Lazio, indeboliti i consumi delle famiglie
I dati del rapporto di Banca d’Italia sull’economia del Lazio presentati in un convegno all’Università di Roma Tre. Cala la disoccupazione ma aumentano gli inoccupati di Federica Cifelli
«In questo periodo il Lazio, come il resto dell’Italia, ha subito un rallentamento economico ma soprattutto un peggioramento nelle aspettative delle imprese, che coincide con l’acuirsi delle tensioni finanziarie sui mercati». Lo ha spiegato il direttore della sede romana della Banca d’Italia Paolo Galiani, intervenendo ieri pomeriggio, 15 novembre, alla presentazione dell’aggiornamento congiunturale del rapporto su “L’economia del Lazio” nella sede del rettorato dell’Università di Roma Tre. La pubblicazione presentata dalla Banca d’Italia mette a fuoco un boom dell’export, cresciuto a un tasso superiore rispetto alla media nazionale: nella prima metà del 2011 la domanda estera ha continuato a fornire il principale sostegno all’attività economica della regione. Si sono indeboliti però gli investimenti delle imprese, per le quali diventano sempre più incerte le aspettative sull’attività produttiva, e i consumi delle famiglie.

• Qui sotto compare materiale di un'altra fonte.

(* ===== verification/ConfigStore.v ===== *)
(** * The configuration files and the passwords in them

    [config.rs] of hbb_common: loading and storing [Config] with its secrets
    sealed, the identity, the salt and the permanent password; and the password
    settings of [password_security.rs].  The state is the [Host] of Secrets.v.  Each
    operation runs under its lock, so it is one step. *)
From S2P Require Import Prelude RustStd RecordUpdate Secrets.
From S2P Require TransportConfig.
From Stdlib Require Import Ascii.

Module ConfigStore.
Export Secrets.

Section Model.
Context `{!Crypto, !Entropy}.
Context (OVERWRITE_SETTINGS DEFAULT_SETTINGS BUILTIN_SETTINGS HARD_SETTINGS : gmap string string).
(** What [mac_address::get_mac_address] and [whoami::fallible::hostname] answer. *)
Context (mac_address : option (list Z)) (hostname : option string).

(** ** Options *)
Definition get_option (k : string) (h : Host) : string :=
  TransportConfig.TransportConfig.get_option OVERWRITE_SETTINGS DEFAULT_SETTINGS
    (TransportConfig.TransportConfig.mkGlobal (net (CONFIG2 h)) (net (CONFIG2 h))) k.
Definition option2bool := TransportConfig.TransportConfig.option2bool.
Definition get_bool_option (k : string) (h : Host) : bool := option2bool k (get_option k h).

Definition builtin_is_Y (k : string) : bool :=
  default false ((λ v, v ==s "Y") <$> BUILTIN_SETTINGS !! k).
Definition is_disable_change_permanent_password : bool :=
  builtin_is_Y "disable-change-permanent-password".
Definition is_disable_change_id : bool := builtin_is_Y "disable-change-id".
Definition is_disable_unlock_pin : bool := builtin_is_Y "disable-unlock-pin".

(** ** Random text *)
Definition NUM_CHARS : list ascii := String.list_ascii_of_string "0123456789".
Definition CHARS : list ascii := String.list_ascii_of_string "23456789abcdefghijkmnpqrstuvwxyz".

Fixpoint get_auto_password_with_chars (length : nat) (chars : list ascii) : HostM string :=
  match length with
  | O => mret ""
  | S length =>
      r ← draw gen_usize;
      rest ← get_auto_password_with_chars length chars;
      mret (String (default "0"%char (chars !! Z.to_nat (r mod len chars))) rest)
  end.
Definition get_auto_password (length : nat) : HostM string :=
  get_auto_password_with_chars length CHARS.
Definition get_auto_numeric_password (length : nat) : HostM string :=
  get_auto_password_with_chars length NUM_CHARS.

(** ** The configuration file *)
Definition ensure_permanent_password_hash_salt (config : Config) : bool :=
  negb (is_empty (salt config)).

(** The configuration, and whether the result is [Ok]. *)
Definition validate_or_decrypt_permanent_password_storage (config : Config) :
    HostM (Config * bool) :=
  if is_empty (password config) then mret (config, true)
  else if starts_with PASSWORD_ENC_VERSION (password config) then
    '(plain, decrypted, should_store) ←
      decrypt_str_or_original (password config) PASSWORD_ENC_VERSION;
    mret (if decrypted : bool then (config <| password := plain |>, true)
          else (config, should_store))
  else
    '(decrypted_storage, decrypted, _) ←
      decrypt_permanent_password_str_or_original (password config);
    mret (if decrypted : bool then
            (config, ensure_permanent_password_hash_salt config &&
              bool_decide (is_Some
                (decode_permanent_password_h1_from_hashed_storage decrypted_storage)))
          else (config, true)).

Definition ensure_permanent_password_salt (config : Config) : HostM Config :=
  if is_empty (salt config) then
    s ← get_auto_password DEFAULT_SALT_LEN;
    mret (config <| salt := s |>)
  else mret config.

Definition prepare_config_for_store (config : Config) : HostM Config :=
  '(config, valid) ← validate_or_decrypt_permanent_password_storage config;
  mret (if valid : bool then config else config <| password := "" |> <| salt := "" |>).

(** The password as it is written: a current hash as it is, any other one sealed. *)
Definition seal_password (config : Config) : HostM Config :=
  if is_empty (password config) then mret config
  else
    h1 ← decode_permanent_password_h1_from_storage (password config);
    match h1 with
    | Some _ => mret config
    | None =>
        stored ← load_;
        p ← keep_encrypted_storage_if_plaintext_unchanged (password config) (password stored);
        mret (config <| password := p |>)
    end.

Definition seal_id (config : Config) : HostM Config :=
  '(stored_id, encrypted, _) ← decrypt_str_or_original (enc_id config) PASSWORD_ENC_VERSION;
  if negb encrypted || negb (stored_id ==s id config) then
    e ← encrypt_str_or_original (id config) PASSWORD_ENC_VERSION ENCRYPT_MAX_LEN;
    mret (config <| enc_id := e |>)
  else mret config.

(** [Config::store(&self)] *)
Definition store (self : Config) : HostM unit :=
  config ← prepare_config_for_store self;
  config ← seal_password config;
  config ← seal_id config;
  store_ (config <| id := "" |>).

(** [id = (id << 8) | (x as u32)] *)
Definition get_auto_id : option string :=
  match mac_address with
  | Some bytes =>
      let n := foldl (λ n x, Z.lor (as_u32 (Z.shiftl n 8)) x) 0 (drop 2 bytes) in
      Some (uint_to_string (Z.land n 0x1FFFFFFF))
  | None => None
  end.

Fixpoint replace_char (a b : ascii) (s : string) : string :=
  match s with
  | EmptyString => EmptyString
  | String c s => String (if bool_decide (c = a) then b else c) (replace_char a b s)
  end.

Definition gen_id : option string :=
  let hostname_as_id :=
    default false (option2bool "allow-hostname-as-id" <$> BUILTIN_SETTINGS !! "allow-hostname-as-id") in
  if hostname_as_id then
    match hostname with
    | Some h => Some (replace_char " "%char "-"%char h)
    | None => get_auto_id
    end
  else get_auto_id.

(** [Config::load()] *)
Definition load : HostM Config :=
  config ← load_;
  '(config, _) ← validate_or_decrypt_permanent_password_storage config;
  '(dec_id, encrypted, store2) ← decrypt_str_or_original (enc_id config) PASSWORD_ENC_VERSION;
  '(config, id_valid, must_store) ←
    (if encrypted : bool then mret (config <| id := dec_id |>, true, store2)
     else if negb (is_empty (id config)) && is_empty (enc_id config) then
       '(_, sealed, _) ← decrypt_str_or_original (id config) PASSWORD_ENC_VERSION;
       mret (config, negb sealed, negb sealed)
     else mret (config, false, false));
  let '(config, must_store) :=
    if id_valid : bool then (config, must_store)
    else match gen_id with
         | Some i => (config <| id := i |>, true)
         | None => (config, must_store)
         end in
  (if must_store : bool then store config else mret tt);;
  mret config.

(** A new process: the statics are empty and [CONFIG] is loaded at first use. *)
Definition restart : HostM unit :=
  modify (λ h, h <| KEY_PAIR := None |> <| CACHED_MACHINE_UID := None |> <| spawned := [] |>);;
  config ← load;
  modify (λ h, h <| CONFIG := config |>).

(** A thread started by [get_key_pair]. *)
Definition run_spawned (pair : KeyPair) : HostM unit :=
  modify (λ h, h <| CONFIG := (CONFIG h) <| key_pair := pair |> |>);;
  config ← gets CONFIG;
  store config.

(** [CONFIG.write()], a change, and [config.store()]. *)
Definition update_config (f : Config → Config) : HostM unit :=
  modify (λ h, h <| CONFIG := f (CONFIG h) |>);;
  config ← gets CONFIG;
  store config.

Definition set (cfg : Config) : HostM bool :=
  config ← gets CONFIG;
  if bool_decide (config = cfg) then mret false
  else update_config (λ _, cfg);; mret true.

Definition set_id (i : string) : HostM unit :=
  config ← gets CONFIG;
  if i ==s id config then mret tt else update_config (λ c, c <| id := i |>).

Definition get_id : HostM string :=
  config ← gets CONFIG;
  if is_empty (id config) then
    match gen_id with
    | Some tmp => set_id tmp;; mret tmp
    | None => mret ""
    end
  else mret (id config).

Definition update_id : HostM unit :=
  _ ← get_id;
  new_id ← draw (gen_range 1000000000 2000000000);
  set_id (uint_to_string new_id).

Definition set_key_confirmed (v : bool) : HostM unit :=
  config ← gets CONFIG;
  if bool_decide (key_confirmed config = v) then mret tt
  else update_config (λ c, (if v then c else c <| keys_confirmed := ∅ |>) <| key_confirmed := v |>).

Definition get_host_key_confirmed (host : string) (h : Host) : bool :=
  bool_decide (keys_confirmed (CONFIG h) !! host = Some true).

Definition set_host_key_confirmed (host : string) (v : bool) : HostM unit :=
  confirmed ← gets (get_host_key_confirmed host);
  if bool_decide (confirmed = v) then mret tt
  else update_config (λ c, c <| keys_confirmed := <[host := v]> (keys_confirmed c) |>).

(** ** The salt *)
Definition set_salt (s : string) : HostM unit :=
  config ← gets CONFIG;
  if s ==s salt config then mret tt
  else
    free ← password_is_empty_or_not_hashed (password config);
    if negb free && negb (is_empty (salt config)) then mret tt
    else update_config (λ c, c <| salt := s |>).

Definition get_salt : HostM string :=
  config ← gets CONFIG;
  if is_empty (salt config) then
    s ← get_auto_password DEFAULT_SALT_LEN;
    set_salt s;;
    mret s
  else mret (salt config).

(** ** The permanent password *)
Definition get_preset_password_storage_and_salt : string * string :=
  (default "" (HARD_SETTINGS !! "password"), default "" (HARD_SETTINGS !! "salt")).

Definition get_local_permanent_password_storage_and_salt (h : Host) : string * string :=
  (password (CONFIG h), salt (CONFIG h)).

Definition compute_permanent_password_storage_for_update (password : string) :
    HostM (option string) :=
  config ← gets CONFIG;
  config ← ensure_permanent_password_salt config;
  modify (λ h, h <| CONFIG := config |>);;
  encode_permanent_password_encrypted_storage_from_h1
    (compute_permanent_password_h1 password (salt config)).

Definition set_permanent_password (pw : string) : HostM bool :=
  if is_disable_change_permanent_password then mret false
  else
    let '(preset_storage, preset_salt) := get_preset_password_storage_and_salt in
    config ← gets CONFIG;
    if preset_permanent_password_storage_matches_plain preset_storage preset_salt pw
       && is_empty (password config)
    then mret true
    else
      stored ← (if is_empty pw then mret (Some "")
                else compute_permanent_password_storage_for_update pw);
      match stored with
      | None => mret false
      | Some stored =>
          config ← gets CONFIG;
          if stored ==s password config then mret true
          else update_config (λ c, c <| password := stored |>);; mret true
      end.

(** The new configuration and [Ok(changed)], or [Err]. *)
Definition apply_permanent_password_storage_for_sync (config : Config) (storage s : string) :
    HostM (option (Config * bool)) :=
  if is_empty storage then
    mret (Some (
      if is_empty (password config) && (is_empty s || (salt config ==s s)) then (config, false)
      else
        let config := config <| password := "" |> in
        ((if is_empty s then config else config <| salt := s |>), true)))
  else if is_empty s then mret None
  else
    h1 ← decode_permanent_password_h1_from_storage storage;
    mret (match h1 with
          | None => None
          | Some _ =>
              Some (if (password config ==s storage) && (salt config ==s s) then (config, false)
                    else (config <| password := storage |> <| salt := s |>, true))
          end).

Definition set_permanent_password_storage_for_sync (storage s : string) : HostM (option bool) :=
  config ← gets CONFIG;
  r ← apply_permanent_password_storage_for_sync config storage s;
  match r with
  | None => mret None
  | Some (_, false) => mret (Some false)
  | Some (config, true) => update_config (λ _, config);; mret (Some true)
  end.

Definition has_usable_preset_password : bool :=
  let '(preset_storage, preset_salt) := get_preset_password_storage_and_salt in
  preset_permanent_password_storage_is_usable_for_auth preset_storage preset_salt.

Definition has_local_permanent_password : HostM bool :=
  '(local_storage, local_salt) ← gets get_local_permanent_password_storage_and_salt;
  local_permanent_password_storage_is_usable_for_auth local_storage local_salt.

Definition has_permanent_password : HostM bool :=
  '(local_storage, local_salt) ← gets get_local_permanent_password_storage_and_salt;
  if negb (is_empty local_storage) then
    local_permanent_password_storage_is_usable_for_auth local_storage local_salt
  else mret has_usable_preset_password.

Definition is_using_preset_password (h : Host) : bool :=
  is_empty (password (CONFIG h)) && has_usable_preset_password.

Definition get_effective_permanent_password_salt : HostM string :=
  '(local_storage, local_salt) ← gets get_local_permanent_password_storage_and_salt;
  if negb (is_empty local_storage) then
    usable ← local_permanent_password_storage_is_usable_for_auth local_storage local_salt;
    if usable : bool then get_salt else mret ""
  else
    let '(preset_storage, preset_salt) := get_preset_password_storage_and_salt in
    if negb (is_empty preset_salt) then
      mret (if preset_permanent_password_storage_is_usable_for_auth preset_storage preset_salt
            then preset_salt else "")
    else get_salt.

(** ** Password settings

    [password_security.rs]. *)
Inductive VerificationMethod : Type :=
  OnlyUseTemporaryPassword | OnlyUsePermanentPassword | UseBothPasswords.
Inductive ApproveMode : Type := Both | Password | Click.

Definition verification_method (h : Host) : VerificationMethod :=
  let method := get_option "verification-method" h in
  if method ==s "use-temporary-password" then OnlyUseTemporaryPassword
  else if method ==s "use-permanent-password" then OnlyUsePermanentPassword
  else UseBothPasswords.

Definition temporary_password_length (h : Host) : nat :=
  let length := get_option "temporary-password-length" h in
  if length ==s "8" then 8%nat else if length ==s "10" then 10%nat else 6%nat.

Definition temporary_enabled (h : Host) : bool :=
  match verification_method h with OnlyUsePermanentPassword => false | _ => true end.
Definition permanent_enabled (h : Host) : bool :=
  match verification_method h with OnlyUseTemporaryPassword => false | _ => true end.

(** [password_security::get_auto_password] *)
Definition new_temporary_password : HostM string :=
  n ← gets temporary_password_length;
  numeric ← gets (get_bool_option "allow-numeric-one-time-password");
  if numeric : bool then get_auto_numeric_password n else get_auto_password n.

Definition update_temporary_password : HostM unit :=
  p ← new_temporary_password;
  modify (λ h, h <| TEMPORARY_PASSWORD := p |>).

Definition has_valid_password : HostM bool :=
  enabled ← gets (λ h, temporary_enabled h && negb (is_empty (TEMPORARY_PASSWORD h)));
  if enabled : bool then mret true
  else
    permanent ← gets permanent_enabled;
    if permanent : bool then has_permanent_password else mret false.

Definition approve_mode (h : Host) : ApproveMode :=
  let mode := get_option "approve-mode" h in
  if mode ==s "password" then Password
  else if mode ==s "click" then Click
  else Both.

Definition hide_cm (h : Host) : bool :=
  match approve_mode h, verification_method h with
  | Password, OnlyUsePermanentPassword =>
      option2bool "allow-hide-cm" (get_option "allow-hide-cm" h)
  | _, _ => false
  end.

End Model.

End ConfigStore.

In particolare, sul fronte del credito aumentano nel Lazio i mutui a tasso variabile, mentre diminuisce il credito al consumo. I prestiti concessi alle famiglie da finanziarie e banche hanno continuato a crescere nel primo semestre del 2011 sui ritmi della fine del 2010. All’espansione hanno contribuito principalmente i finanziamenti per l’acquisto di abitazioni (4,7% a giugno 2011); il 75% dei nuovi mutui è stato erogato a tasso variabile. «Nel secondo trimestre dell’anno – si legge nel rapporto – il tasso annuo effettivo globale medio sulle nuove erogazioni per l’acquisto delle abitazioni è ulteriormente aumentato, portandosi al 3,3%, dal 3,1 registrato nell’ultimo trimestre 2010». Proseguita anche la fase di riduzione del credito al consumo: a giugno i finanziamenti di banche e società finanziarie si sono ridotti dello 0,8% rispetto ai 12 mesi precedenti. L’inasprimento dei criteri di concessione dei prestiti si è riflesso in aumento dei tassi, in particolare sugli affidamenti più rischiosi.

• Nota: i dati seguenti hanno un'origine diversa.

Definition some_settings : Config2 := default_config2
  <| unlock_pin := "1234" |>
  <| net := TransportConfig.TransportConfig.with_socks (net default_config2)
      (Some (TransportConfig.TransportConfig.mkSocks "proxy" "user" "pass")) |>.

Lemma settings_survive_restart_witness :
  let h' := (Config2.store some_settings fresh_host).2 in
  (Config2.load (fresh_host <| file2 := file2 h' |>)).1 = some_settings.
Proof.
  apply (settings_survive_restart machine None some_settings default_config2 fresh_host
    (Config2.store some_settings fresh_host).2).
  - apply fresh_good.
  - reflexivity.
  - split; (split; [reflexivity|split; [reflexivity|vm_compute; discriminate]]).
  - reflexivity.
  - vm_compute. reflexivity.
  - destruct fresh_good as [[] _ _]. by constructor.
  - reflexivity.
Defined.

Lemma grants_survive_settings_witness :
  Config2.get_trusted_device_stores
    (foldl (λ h op, run_settings op h)
      (Config2.set_trusted_devices_v2 "" fresh_host).2
      [SetAll (default_config2 <| trusted_devices_v2_field := Some (TomlString "old grants") |>); Reload])
  = Some ("", "").
Proof. apply (grants_survive_settings "" fresh_host). reflexivity. Defined.

(** A hash sealed by another machine - or by this one before its id changed - is
    taken for a plain password: the stored text itself may be used to log in. *)
Definition elsewhere : Host := fresh_host <| machine_uid := Some (as_bytes "another-machine") |>.
Example foreign_hash_is_usable :
  let '(storage, s) := pair_in with_password in
  (decode_permanent_password_h1_from_storage storage elsewhere).1 = None ∧
  (local_permanent_password_storage_is_usable_for_auth storage s elsewhere).1 = true ∧
  starts_with PERMANENT_PASSWORD_ENC_VERSION storage = true.
Proof. vm_compute. auto. Qed.

(** A PIN of more than 128 characters is stored as no PIN at all. *)
Example long_pin_is_lost :
  let pin := of_bytes (replicate 129 "x"%byte) in
  let h' := (Config2.store (default_config2 <| unlock_pin := pin |>) fresh_host).2 in
  unlock_pin (Config2.load h').1 = "".
Proof. vm_compute. reflexivity. Qed.
End Examples.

Peggiorata dunque la qualità del credito erogato alle imprese. Una moderata crescita perdura solo nei comparti del trasporto e del turismo, mentre segnali di stagnazione emergono anche nel settore dei servizi, soprattutto nel commercio. A fronte delle riduzioni registrate nelle altre principali aree del Paese, si mantiene invece sostanzialmente costante l’occupazione. Nel primo semestre del 2011 il numero di persone in cerca di occupazione si è ridotto dello 0,5% ed è diminuito il tasso di disoccupazione, arrivato al 7,8%. A questo dato però corrisponde anche una riduzione della forza lavoro, con un aumento della popolazione inattiva. Per contrastare la disoccupazione giovanile l’assessore regionale al Lavoro Mariella Zezza ha annunciato la presentazione, il 22 novembre, del nuovo apprendistato, «uno dei principali contratti di inserimento nel mondo del lavoro», sottolineando come la Regione abbia messo a disposizione dei ragazzi servizi e consulenti del lavoro.